Material fact of a decisive character
- Both parties referred to the decision of the High Court in State of Queensland v Stephenson (2006) 226 CLR 197. Gummow, Hayne and Crennan JJ at p 206  described a material fact of a decisive character as follows:
“It is a fact of this particular quality which, until the relevant date, must not have been within the means of knowledge of the applicant. What must not have been within the means of knowledge of the applicant until the relevant date is not merely a material fact relating to the right of action in question. The material fact must be ‘of a decisive character’. The provision is so drawn as to assume that there may be material facts which are not of a decisive character.”
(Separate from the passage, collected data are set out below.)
(* ===== verification/Prelude.v ===== *)
(** * Verification of the Baserow snapshot pipeline (Tool_Kit)

    This development models, in Rocq, the two-stage data pipeline of the
    repository and proves the properties that make it correct.

    ** The program
    - [src/baserow_api/scripts/baserow/fetch_baserow_tables.py] (the
      Fetcher) pulls every row of three Baserow tables through a paginated
      HTTP API, retries transient failures ([MAX_RETRIES = 3],
      [RETRY_DELAYS = [1, 2, 4]]) and writes one JSON snapshot per table.
    - [src/baserow_api/scripts/process_for_web.py] (the Denormalizer) loads
      the three snapshots, indexes companies and tools by their internal
      id, embeds each side's references into the other, and derives a
      search index, a tag catalog and summary statistics, all written as
      JSON files.
    - [src/dashboard/tools_dashboard.py] is a Panel dashboard over the
      tools snapshot: it derives columns from the rows, offers four filter
      widgets and a reset button, draws statistics cards and five charts
      and a table from the filtered rows, and exports itself as a
      timestamped HTML file.
    The components interact only through files: the Fetcher writes
    [<dir>/<table>.json], the Denormalizer reads them and writes
    [data/web/*.json]; the dashboard reads the Fetcher's tools snapshot
    directly (not the Denormalizer's output).

    ** Layout of the library (in dependency order)
    - [Prelude] (this file): Python's exceptions ([exn]), the result type
      [res] and the state-and-exception monad [PyM] through which stateful
      Python code is threaded (exceptions do not roll the state back, as
      in Python), the [try/except] combinator, generic lemmas on them, the
      hint databases [pyres] and [pyres_rw] and the tactic [res_inv].
    - [Json]: the JSON values the code manipulates ([json], the result of
      [json.load]), and the Python builtins the code applies to them:
      truthiness, [d[k]], [d.get(k, v)], [k in d], iteration, [len],
      [str], [str.lower], [' '.join], slicing [l[:n]].
    - [PyDict]: Python's insertion-ordered [dict] as an association list
      ([dict_set] updates in place, [dict_get] looks up), its hashable
      keys [pykey], the equivalence [dict_equiv] (same lookups) with its
      [Proper] instances, and the refinement of [dict_get] by stdpp's
      [gmap] ([dict_to_gmap]).
    - [FileStore]: the file system as an interface, the class
      [FileSystem] (read, write, mkdir, isdir) with its laws
      [FileSystemLaws]; [Disk] (a [gmap] of files, a [gset] of
      directories) implements it; [path_join] and [read_json]
      ([open] + [json.load], raising [FileNotFoundError]).
    - [Denormalizer] (Module [Denormalizer]): [process_for_web.py] from the
      lookup tables of [main] (lines 195-196, [by_id]) through
      [create_web_companies], [create_web_tools] (with the tag loop
      [tag_loop]), [create_search_index], [extract_all_tags] (with
      Python's stable [sorted] as stdpp's [merge_sort]) and
      [calculate_stats] to [process], the pure part of [main].  Each
      Python function is one [Definition] of the same name returning [res]:
      every [d[k]] that can raise [KeyError] is kept.
    - [Fetcher] (Module and Section [Fetcher]): [fetch_baserow_tables.py]
      in the monad [PyM] over a [World] (request clock, slept delays, file
      system), the network being a Section variable [net] and the
      configuration a Section variable [cfg].  [attempt_loop] is the retry
      [for] loop, [page_loop] the pagination [while] loop,
      [fetch_table_with_pagination], [export_to_json], [validate_config],
      [ensure_output_directory], and [main] with its per-table
      [try/except Exception] ([fetch_one], [fetch_all]); the theorems use
      only the [FileSystemLaws] of the file system.
    - [Pipeline] (Module and Section [Pipeline]): the I/O of
      [process_for_web.py], [load_snapshots] and the six [json.dump]
      writes of its [main] (with the dicts [json.dump] writes for the
      output records), and the theorems on the hand-off of the snapshot
      files from the Fetcher's [main] to the Denormalizer's.  The shapes
      of the six output files are values of [Json.jty] ([web_schema]).
    - [Report] (Module [Report]): the same [main] with its [print]s
      ([main_io]), over the file system together with the trace of the
      lines printed (a writer of [print] calls); erasing the trace gives
      [Pipeline.main] ([main_io_erase]).
    - [Dashboard] (Module [Dashboard], Section [Filter]): the derived
      columns of [tools_dashboard.py] column by column ([prepare], cells as
      [option json], [None] being pandas' [NaN]), [categorize_cost], the
      filter options, the four widget values as a record [UI] with the
      user events as a step relation [step] and its [reachable] states,
      [reset_filters] (four assignments, each re-rendering the views),
      [get_filtered_data] (the regular-expression engine is the pair of
      Section variables [compile_ci]/[rsearch]), and the numbers behind
      [stats_cards], [market_segmentation] and [tag_chart].
    - [DashStats] (Module [DashStats]): [calculate_statistics] over exact
      rationals: count, mean, numpy's median, the sample variance (the
      square of [std]), extremes and numpy's linear quantiles.
    - [DashViews] (Module [DashViews]): what each chart is drawn from
      ([cost_boxplot], [cost_histogram], [company_chart] with pandas'
      [value_counts], the bars of [tag_chart], [data_table]), the loading
      of the snapshot ([load_tools]) and the HTML export
      ([strftime_ts], [export_filename], [export_dashboard]) over the
      [FileSystem] interface.
    - [JsonText] (Module [JsonText]): the text of the files.  The encoder
      is CPython's pure-Python [_make_iterencode] as called by
      [json.dump(v, f, indent=2, ensure_ascii=False)] ([escape] is
      [py_encode_basestring], [dump] the nested [_iterencode_list] and
      [_iterencode_dict]); the decoder is the C scanner of [_json.c] that
      [json.load] runs ([scan_value] is [scan_once_unicode], [scan_items]
      and [scan_members] are [_parse_array] and [_parse_object],
      [scan_string] is [scanstring_unicode] in strict mode with surrogate
      pairs, [scan_number] is [_match_number_unicode] with the longest
      accepted prefix of a number automaton [nstate]/[nstep]), and
      [loads] checks the BOM and the trailing text.  Floats are the
      Section variables [float_of] (text to value) and [float_repr]
      ([float.__repr__]).
    - [TextStore] (Module [TextStore]): a disk of text files
      ([TextDisk]) with the writes, reads and [mkdir]s of the scripts,
      and its refinement of [FileStore.Disk].
    - [FetchConfig] (Module [FetchConfig]): the import of
      [fetch_baserow_tables.py] (lines 14-34): the [requests] check,
      [load_dotenv] (the process environment keeps its values), the four
      [os.getenv] reads and Python's [int()] on the page size ([py_int],
      CPython's base-10 parser), and [run], the script: the import, then
      [Fetcher.main] on the configuration it read.
    - [DashPage] (Module [DashPage]): the page of the dashboard: the
      decorator [@pn.depends] as [depends] (each view calls
      [get_filtered_data] with the widgets' values), the seven views of a
      widget state ([views], each with its own exceptions), the card grid
      with its median card ([stats_view]), the [FastListTemplate] layout
      as data ([template], nested [pn.Row]/[pn.Column] as the nested
      inductive [item]) and the page [template.servable()] serves
      ([serve]).

    ** The theorems (claim ids in order of importance)
    - Reference resolution (Denormalizer): every embedded tool or company
      is the summary of a snapshot row whose id is one of the row's
      references of the same row (C1, C2); [tool_count] counts exactly
      the references that resolve (C3); dangling references are dropped without error
      (C15); a company without [uuid] raises [KeyError] (C38).
    - Hand-off (Pipeline): when the Fetcher writes where the Denormalizer
      reads and the server serves each table as a finite chain of pages,
      [load_snapshots] reads back exactly the concatenation of each
      table's pages (C4); a failed table keeps a stale snapshot
      ([handoff_stale], the failed case of C8), and a table that never
      had one makes the Denormalizer fail (C10).
    - Retry loop (Fetcher): exact number of requests and sequence of
      sleeps on success (C5), exhaustion (C6: 1s and 2s, the 4s delay is
      never slept), fatal statuses (C27); every run of the loop ends in a
      200 or [SystemExit 1] after one to three requests, sleeping the
      first delays between them and touching no file (C28).
    - Pagination: on a finite chain of pages the fetch returns their
      concatenation (C7); with a row limit it returns the first rows and
      stops at the first page that reaches the limit (C29); a limit of 0
      is ignored (C30); fuel monotonicity ([fetch_table_fuel_mono]).
    - The import of the Fetcher: it ends the script before [main], the
      world untouched, without [requests], on a page size that is not an
      integer literal (an empty one included) and without a token (C31);
      [int()] reads back every integer [str()] prints, white space
      around it, up to 4300 digits (C32).
    - The Fetcher's [main]: its summary is true of the snapshot files
      (C8); a server that is down ends the whole run at the first table,
      since [SystemExit] is not an [Exception] (C9).
    - The Denormalizer's [main]: the six output files with their
      contents (C11; [all_data.json] has no search index), and their
      shapes ([main_output_shapes]); a missing
      snapshot is fatal before any write; the summary it prints is the
      content of [stats.json], and its counts are the numbers of records
      of [companies.json], [tools.json] and [tags.json] (C26).
    - Tags: within one tool the last colour of a name wins (C12), across
      tools the first (C13); the catalog is duplicate-free and sorted
      (C14); the tags of the two code paths agree
      ([web_tool_tags_agree]).
    - JSON text: [json.load] of the text [json.dump] writes gives the
      value back, for every value with distinct keys and floats printed
      by [repr] (C16); the files of the scripts therefore refine the
      value store [Disk], over any sequence of writes and [mkdir]s (C17);
      whatever [json.load] accepts is such a value, so it is written and
      read back unchanged (C18); the fuel of the scanner never runs out
      (C19).
    - Dashboard widgets: from any state the reset shows the whole table
      and every reachable state stays reachable (C20, liveness of the
      step relation); the tier filter hides every tool without a cost
      (C33); a literal search is a case-insensitive substring filter
      (C34).
    - Dashboard page: the seven views of one widget state are drawn
      from the same rows, so every count the page shows agrees with the
      table (C21); a search the regular-expression engine rejects breaks
      every view alike, and the template shows each view once
      ([page_search_error], [serve_views]).
    - Dashboard views: the company chart shows the top 15 companies
      (C22; a [None] company has no bar, as pandas drops missing values);
      the histogram never raises
      ([cost_histogram_total]); tag counts (C35); a record
      without [ToolCompany] breaks the load (C36); price tiers are
      monotone (C37).
    - Statistics: the median card is the 1/2 quantile (C24); min <= q25 <=
      median <= q75 <= max and the mean between the extremes (C25).
    - Export: two exports in the same second overwrite each other, in
      different seconds they do not (C23, via the injectivity of the
      fixed-width [strftime] on valid dates).

    ** Fuel
    The unbounded loop of the program is [while url] ([page_loop]).  Its
    fuel counts page requests: C7 and C29 show that fuel [n] is enough
    for a chain of [n] pages, [fetch_table_fuel_mono] that more fuel
    never changes a result that did not run out, so the fuel bound is
    no restriction.  The retry loop is bounded by [range(MAX_RETRIES)]
    and needs no fuel.  The JSON scanner is recursive; [loads] gives it one more unit of fuel than
    twice the length of the text, and C19 shows it never runs out: each
    call either consumes a character or is one of at most two calls made
    per character consumed by its caller.

    ** Bounds
    Timestamps are taken with four-digit years (1000-9999), where [%Y]
    has a fixed width ([valid_dt]); [datetime.now()] returns such dates.

    ** What is not modelled
    The Fetcher's [print]s (its progress messages; the Denormalizer's
    and the export's are modelled), the HTTP transport itself (an oracle [net] answers each
    request), Unicode case folding ([str.lower] is modelled on ASCII;
    other bytes are unchanged), the plotting itself (hvplot figures,
    colours, sizes, the Tabulator options and the HTML the template
    renders from its layout, which is a parameter of the export), float
    rounding in the statistics (exact rationals are used; the standard deviation is
    modelled by its square, and scipy's skewness and kurtosis are not
    modelled), Python's regular-expression engine (a parameter of the
    filter), and the order pandas gives equal counts in [value_counts]
    (the theorems do not depend on it).  Of the JSON text: the binary
    value of a float (the conversions are Section variables), the
    decoding of the bytes of a file as UTF-8 (strings are byte strings;
    [\u] escapes are encoded to UTF-8), the lexemes [NaN] and
    [Infinity] and floats that overflow (reported as [NonFinite]),
    Python's recursion limit and the 4300-digit limit of [int] (the
    scanner has neither), a file left half-written when [json.dump]
    raises (the values written are built before the write), and
    [pd.read_json], which the dashboard uses instead of [json.load].  Of the
    configuration: the parsing of [.env] and the search for the file
    (python-dotenv's; [.env] is given as a parsed map), and the non-ASCII
    white space and digits [int()] accepts. *)

From stdpp Require Export base list gmap strings sorting pretty.
From Stdlib Require Export ZArith.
- The applicant relies on the decision in Byers v Capricorn Coal Management Pty Ltd  2 Qd R 306 where Lee J, with whom the other members of the court agreed, determined that medical advice received by Mr Byers after the expiration of the limitation period that he would have to cease highly lucrative employment as a miner was a material fact of a decisive character. Before the limitation period expired Mr Byers had received medical advice that his condition would simply improve with time. Until he gave up work permanently, he acted on the advice that he received that his condition would improve and persevered with his job and lost no income. What was described as the newly discovered fact that he could not continue to work as a miner was held to transform his case into one where a substantial award of damages was then likely.
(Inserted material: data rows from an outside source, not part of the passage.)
(* ===== verification/FileStore.v ===== *)
(** * The file system the two scripts share

    The Fetcher writes [<output_dir>/<table>.json]; the Denormalizer reads
    the snapshots back.  Both are written against the interface
    [FileSystem] (read a file, write a file, make a directory, test for a
    directory) and its laws [FileSystemLaws]: the theorems about the
    scripts use only the laws.  [Disk] (a [gmap] of files and a [gset] of
    directories) implements the interface and discharges the laws.

    A file of [Disk] holds the JSON value [json.dump] wrote.  The text
    of the file is modelled in [JsonText] and [TextStore], which prove
    that a disk of text files refines [Disk] for the values the scripts
    write. *)

From S2P Require Import Prelude Json.

Class FileSystem (FS : Type) := {
  fs_read : FS → string → option json;
  fs_write : string → json → FS → FS;
  fs_mkdir : string → FS → FS;
  fs_isdir : FS → string → bool
}.

Class FileSystemLaws (FS : Type) `{FileSystem FS} := {
  fs_read_write_eq p v s : fs_read (fs_write p v s) p = Some v;
  fs_read_write_ne p q v s : p ≠ q → fs_read (fs_write p v s) q = fs_read s q;
  fs_read_mkdir d s p : fs_read (fs_mkdir d s) p = fs_read s p;
  fs_isdir_mkdir d s : fs_isdir (fs_mkdir d s) d = true;
  fs_isdir_write p v s d : fs_isdir (fs_write p v s) d = fs_isdir s d;
  fs_isdir_mkdir_mono d d' s : fs_isdir s d' = true → fs_isdir (fs_mkdir d s) d' = true
}.

(** [Path(d) / name]. *)
Definition path_join (d name : string) : string := d +:+ "/" +:+ name.

(** [open(path)] followed by [json.load]: a missing file raises
    [FileNotFoundError]. *)
Definition read_json {FS : Type} `{FileSystem FS} (s : FS) (path : string) : res json :=
  of_option (FileNotFoundError path) (fs_read s path).

(** ** The implementation *)

Record Disk := { disk_files : gmap string json; disk_dirs : gset string }.

#[export] Instance disk_fs : FileSystem Disk := {
  fs_read s p := disk_files s !! p;
  fs_write p v s := {| disk_files := <[p:=v]> (disk_files s); disk_dirs := disk_dirs s |};
  fs_mkdir d s := {| disk_files := disk_files s; disk_dirs := {[d]} ∪ disk_dirs s |};
  fs_isdir s d := bool_decide (d ∈ disk_dirs s)
}.

#[export] Instance disk_fs_laws : FileSystemLaws Disk.
Proof.
  split; intros; simpl.
  - apply lookup_insert_eq.
  - by apply lookup_insert_ne.
  - done.
  - apply bool_decide_true. set_solver.
  - done.
  - apply bool_decide_true. apply bool_decide_eq_true in H. set_solver.
Qed.

Lemma path_join_inj d a b : path_join d a = path_join d b → a = b.
Proof. unfold path_join. intros Heq. by apply (inj (String.app _)), (inj (String.app _)) in Heq. Qed.

Lemma read_json_write {FS : Type} `{FileSystemLaws FS} (s : FS) p v :
  read_json (fs_write p v s) p = Ok v.
Proof. unfold read_json. by rewrite fs_read_write_eq. Qed.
- The applicant relies on the following matters to submit that the relevant nature and extent of his neck injury was not with his means of knowledge until May 2007:
(a)Despite his injury, the applicant continued to work in the partnership at his trade, even though there were days when he could not work or could not work to his full capacity;
(b)It was not until he was advised by Dr Ryan in May 2007 that he realised he was not going to be able to continue to work at his trade;
(c)Until the partnership ended, he was splitting profits with his partner and not suffering a loss of income;
(d)Without a substantial loss of income, the quantum of damages for his injury, even if he had obtained legal advice, would have been too small to bother about because of his claim for general damages being governed by s 61 of the Civil Liability Act 2003 and the effect of s 56 of the Personal Injuries Proceedings Act 2002 on the quantum of damages recoverable after payment of legal costs.
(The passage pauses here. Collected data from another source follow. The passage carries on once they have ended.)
Lemma lookup_ref_Some index r row :
  lookup_ref index r = Ok (Some row) →
  ∃ k, row_key r = Ok k ∧ dict_lookup k index = Some row ∧ truthy row = true.
Proof.
  unfold lookup_ref, row_key. destruct (getitem r "id") as [rid|]; [|discriminate].
  simpl. unfold dict_get. destruct (to_key rid) as [k|]; [|discriminate]. simpl.
  destruct (dict_lookup k index) as [t|] eqn:Hl; simpl; [|discriminate].
  destruct (truthy t) eqn:Ht; [intros [= ->]; eauto | discriminate].
Qed.

Lemma lookup_ref_resolves index r o :
  lookup_ref index r = Ok o → resolves index r = bool_decide (is_Some o).
Proof.
  unfold lookup_ref, resolves, row_key. destruct (getitem r "id") as [rid|]; [|discriminate].
  simpl. unfold dict_get. destruct (to_key rid) as [k|]; [|discriminate]. simpl.
  destruct (dict_lookup k index) as [t|]; simpl; intros [= <-]; [|done].
  destruct (truthy t); done.
Qed.

Lemma found_rows_sound index refs rows row :
  found_rows index refs = Ok rows → row ∈ rows →
  ∃ r k, r ∈ refs ∧ row_key r = Ok k ∧ dict_lookup k index = Some row.
Proof.
  revert rows. induction refs as [|r refs IH]; intros rows Hf Hin; simpl in Hf.
  - injection Hf as <-. set_solver.
  - destruct (lookup_ref index r) as [o|] eqn:Ho; [|discriminate]. simpl in Hf.
    destruct (found_rows index refs) as [rest|]; [|discriminate]. injection Hf as <-.
    destruct o as [row'|].
    + apply elem_of_cons in Hin as [->|Hin].
      * apply lookup_ref_Some in Ho as (k & ? & ? & _). exists r, k. set_solver.
      * destruct (IH _ eq_refl Hin) as (r' & k & ? & ? & ?). exists r', k. set_solver.
    + destruct (IH _ eq_refl Hin) as (r' & k & ? & ? & ?). exists r', k. set_solver.
Qed.

Lemma found_rows_length index refs rows :
  found_rows index refs = Ok rows → length rows = length (filter (resolves index) refs).
Proof.
  revert rows. induction refs as [|r refs IH]; intros rows Hf; simpl in Hf.
  - by injection Hf as <-.
  - destruct (lookup_ref index r) as [o|] eqn:Ho; [|discriminate]. simpl in Hf.
    destruct (found_rows index refs) as [rest|]; [|discriminate]. injection Hf as <-.
    rewrite filter_cons, (lookup_ref_resolves _ _ _ Ho).
    destruct o; simpl; rewrite (IH rest eq_refl); done.
Qed.

Lemma found_rows_keys index refs rows r :
  found_rows index refs = Ok rows → r ∈ refs → ∃ k, row_key r = Ok k.
Proof.
  revert rows. induction refs as [|r' refs IH]; intros rows Hf Hr; [set_solver|].
  simpl in Hf. destruct (lookup_ref index r') as [o|] eqn:Ho; [|discriminate].
  simpl in Hf. destruct (found_rows index refs) as [rest|]; [|discriminate].
  apply elem_of_cons in Hr as [->|Hr]; [|by eapply IH].
  unfold lookup_ref, row_key in *. destruct (getitem r' "id") as [rid|]; [|discriminate].
  simpl in *. unfold dict_get in Ho. destruct (to_key rid); [eauto|discriminate].
Qed.

Lemma web_company_of_tools tools_by_id c wc :
  web_company_of tools_by_id c = Ok wc →
  ∃ refs rows, field_items c "Tools" = Ok refs ∧ found_rows tools_by_id refs = Ok rows ∧
    mapM company_tool_of rows = Ok (wc_tools wc) ∧ wc_tool_count wc = length (wc_tools wc).
Proof.
  unfold web_company_of, field_items. intros H. res_inv. subst wc. simpl.
  apply resolve_refs_found in Ha1 as (rows & ? & ?).
  exists a0, rows. rewrite Ha. simpl. auto.
Qed.

Lemma web_tool_of_companies companies_by_id t wt :
  web_tool_of companies_by_id t = Ok wt →
  ∃ refs rows, field_items t "ToolCompany" = Ok refs ∧ found_rows companies_by_id refs = Ok rows ∧
    mapM tool_company_of rows = Ok (wt_companies wt).
Proof.
  unfold web_tool_of, field_items. intros H. res_inv. destruct a4 as [tags tc]. res_inv.
  subst wt. simpl. apply resolve_refs_found in Ha1 as (rows & ? & ?).
  exists a0, rows. rewrite Ha. simpl. auto.
Qed.

Lemma by_id_sound ts index k row :
  by_id (JArr ts) = Ok index → dict_lookup k index = Some row →
  row ∈ ts ∧ row_key row = Ok k.
Proof.
  intros Hi Hk. destruct (index_rows_sound _ _ _ _ _ Hi Hk) as [[=]|?]. done.
Qed.

Lemma by_id_complete ts index t k :
  by_id (JArr ts) = Ok index → t ∈ ts → row_key t = Ok k →
  ∃ row, dict_lookup k index = Some row ∧ truthy row = true.
Proof.
  intros Hi Ht Hk. destruct (index_rows_complete _ _ _ _ _ Hi Ht Hk) as [row Hrow].
  exists row. split; [done|]. eapply index_rows_truthy; [exact Hi|exact Hrow|done].
Qed.

(** A reference resolves against a lookup table exactly when some row of
    the table's snapshot carries its id. *)
Lemma by_id_resolves ts index r k :
  by_id (JArr ts) = Ok index → row_key r = Ok k →
  resolves index r = bool_decide (Exists (λ t, row_key t = Ok k) ts).
Proof.
  intros Hi Hk. unfold resolves. rewrite Hk.
  destruct (dict_lookup k index) as [row|] eqn:Hl.
  - destruct (by_id_sound _ _ _ _ Hi Hl).
    rewrite bool_decide_true by (apply Exists_exists; eauto).
    eapply index_rows_truthy; [exact Hi|exact Hl|done].
  - rewrite bool_decide_false; [done|]. intros (t & Ht & Htk)%Exists_exists.
    destruct (by_id_complete _ _ _ _ Hi Ht Htk) as (? & ? & _). congruence.
Qed.

(** ** Lemmas on tags *)

Lemma contains_color tag v b :
  getitem tag "value" = Ok v → contains tag "color" = Ok b →
  if b then ∃ c, getitem tag "color" = Ok c else getitem tag "color" = Err (KeyError "color").
Proof.
  destruct tag as [| | | | | |fs]; try discriminate. simpl. intros _ [= <-].
  destruct (assoc "color" fs); simpl; eauto.
Qed.

(** The dict a tag leaves behind, as a function of the dict before. *)
Lemma tag_loop_step tag v b tc0 :
  getitem tag "value" = Ok v → contains tag "color" = Ok b →
  ∀ tc1, (if b then (c ← getitem tag "color"; dict_set tc0 v c) else Ok tc0) = Ok tc1 →
  ∀ k, dict_lookup k tc1 =
       match tag_color_of tag with
       | Some (k', c) => if decide (k' = k) then Some c else dict_lookup k tc0
       | None => dict_lookup k tc0
       end.
Proof.
  intros Hv Hb tc1 H k. pose proof (contains_color _ _ _ Hv Hb) as Hc.
  unfold tag_color_of. rewrite Hv. destruct b.
  - destruct Hc as [c Hc]. rewrite Hc in H |- *. simpl in H. unfold dict_set in H.
    destruct (to_key v) as [k'|]; [|discriminate]. injection H as <-.
    apply dict_lookup_insert.
  - rewrite Hc. by injection H as <-.
Qed.

Lemma tag_loop_spec tl tags0 tc0 tags tc :
  tag_loop tl tags0 tc0 = Ok (tags, tc) →
  (∃ names, mapM (λ t, getitem t "value") tl = Ok names ∧ tags = tags0 ++ names) ∧
  ∀ k, dict_lookup k tc =
       match last_color k tl with Some c => Some c | None => dict_lookup k tc0 end.
Proof.
  revert tags0 tc0. induction tl as [|tag tl IH]; intros tags0 tc0 H; simpl in H.
  - injection H as <- <-. split; [exists []; by rewrite app_nil_r|done].
  - destruct (getitem tag "value") as [v|] eqn:Hv; [|discriminate]. simpl in H.
    destruct (contains tag "color") as [b|] eqn:Hb; [|discriminate]. simpl in H.
    assert (∃ tc1, (if b then (c ← getitem tag "color"; dict_set tc0 v c) else Ok tc0) = Ok tc1
                   ∧ tag_loop tl (tags0 ++ [v]) tc1 = Ok (tags, tc)) as (tc1 & H1 & Hl).
    { destruct b; [|eauto]. destruct (getitem tag "color") as [c|]; [|discriminate].
      simpl in *. destruct (dict_set tc0 v c); [eauto|discriminate]. }
    destruct (IH _ _ Hl) as ((names & Hm & ->) & Hk). split.
    + exists (v :: names). simpl. rewrite Hv, Hm. by rewrite <- app_assoc.
    + intros k. simpl. rewrite Hk, (tag_loop_step _ _ _ _ Hv Hb _ H1).
      destruct (last_color k tl); [done|].
      destruct (tag_color_of tag) as [[k' c]|]; [by case_decide|done].
Qed.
- The respondent submits that the applicant has failed to demonstrate that the material fact of a decisive character (namely the nature and extent of his neck injury) was not within his means of knowledge until a date after 18 May 2007 (or even a date after 12 December 2005) because:
(a)The applicant has admitted to ongoing symptoms from the time of the incident in December 2003 that were significant and required him to seek medical treatment and use strong painkilling medication;
(b)Although the applicant did not lose income as such, he was taking time off work and could not work to full capacity;
(c)A reasonable person in the position of the applicant would have sought medical advice and investigation as to the source and reason for his continuing symptoms and disability and his future prognosis, even if it was not actually causing him to take time off work.
- The applicant’s position can be distinguished from that of the successful applicant in Hordyk v Carruthers Contracting (unreported, Muir J, SC No 11358 of 2006, 16 January 2007). Mr Hordyk was employed as a diesel fitter. He suffered a back injury in September 1997, he returned to work on light duties six weeks later and he resumed normal duties another month later. Mr Hordyk had “ongoing symptoms” which troubled him from time to time, but did not prevent him with continuing with the heavy work of a diesel fitter. He experienced “flare ups” of his lower back symptoms on five occasions in May 2001, September 2002, March and May 2005 and January 2006. The first four of such flare ups occurred at work when doing heavy lifting and Mr Hordyk saw his doctor, obtained medication and resumed work fairly quickly. After the January 2006 flare up, he was advised by his doctor that he should not continue with his normal duties as this would aggravate his back condition. It was found that there was no reason why he should not have associated his temporarily aggravated symptoms from each of the first four flare ups with the heavy lifting he was doing at the time.
- Reference was made by Muir J in Hordyk v Carruthers Contracting to the following passage from the judgment of the Court of Appeal in Healy v Femdale Pty Ltd  QCA 210:
“The question then is whether it can be said that in the circumstances the plaintiff took all reasonable steps to ascertain the fact that her injury was serious enough to justify the bringing of an action. She did not ask her doctor questions of this kind. The question whether an injured person has taken all reasonable steps to ascertain the seriousness of the injury depends very much on the warning signs of the injury itself and the extent to which it or any other facts might be thought to call for prudent enquiry to protect one’s health and legal rights. It is difficult to say that a person who finds herself able to get on with her life, and returns to employment without significant pain or disability fails the test merely because she fails to ask for opinions from her doctor about the prospect of future disability or effect upon her working capacity. There is no requirement to take ‘appropriate advice’ or to ask appropriate questions if in all the circumstances it would not be reasonable to expect the plaintiff to have done so.”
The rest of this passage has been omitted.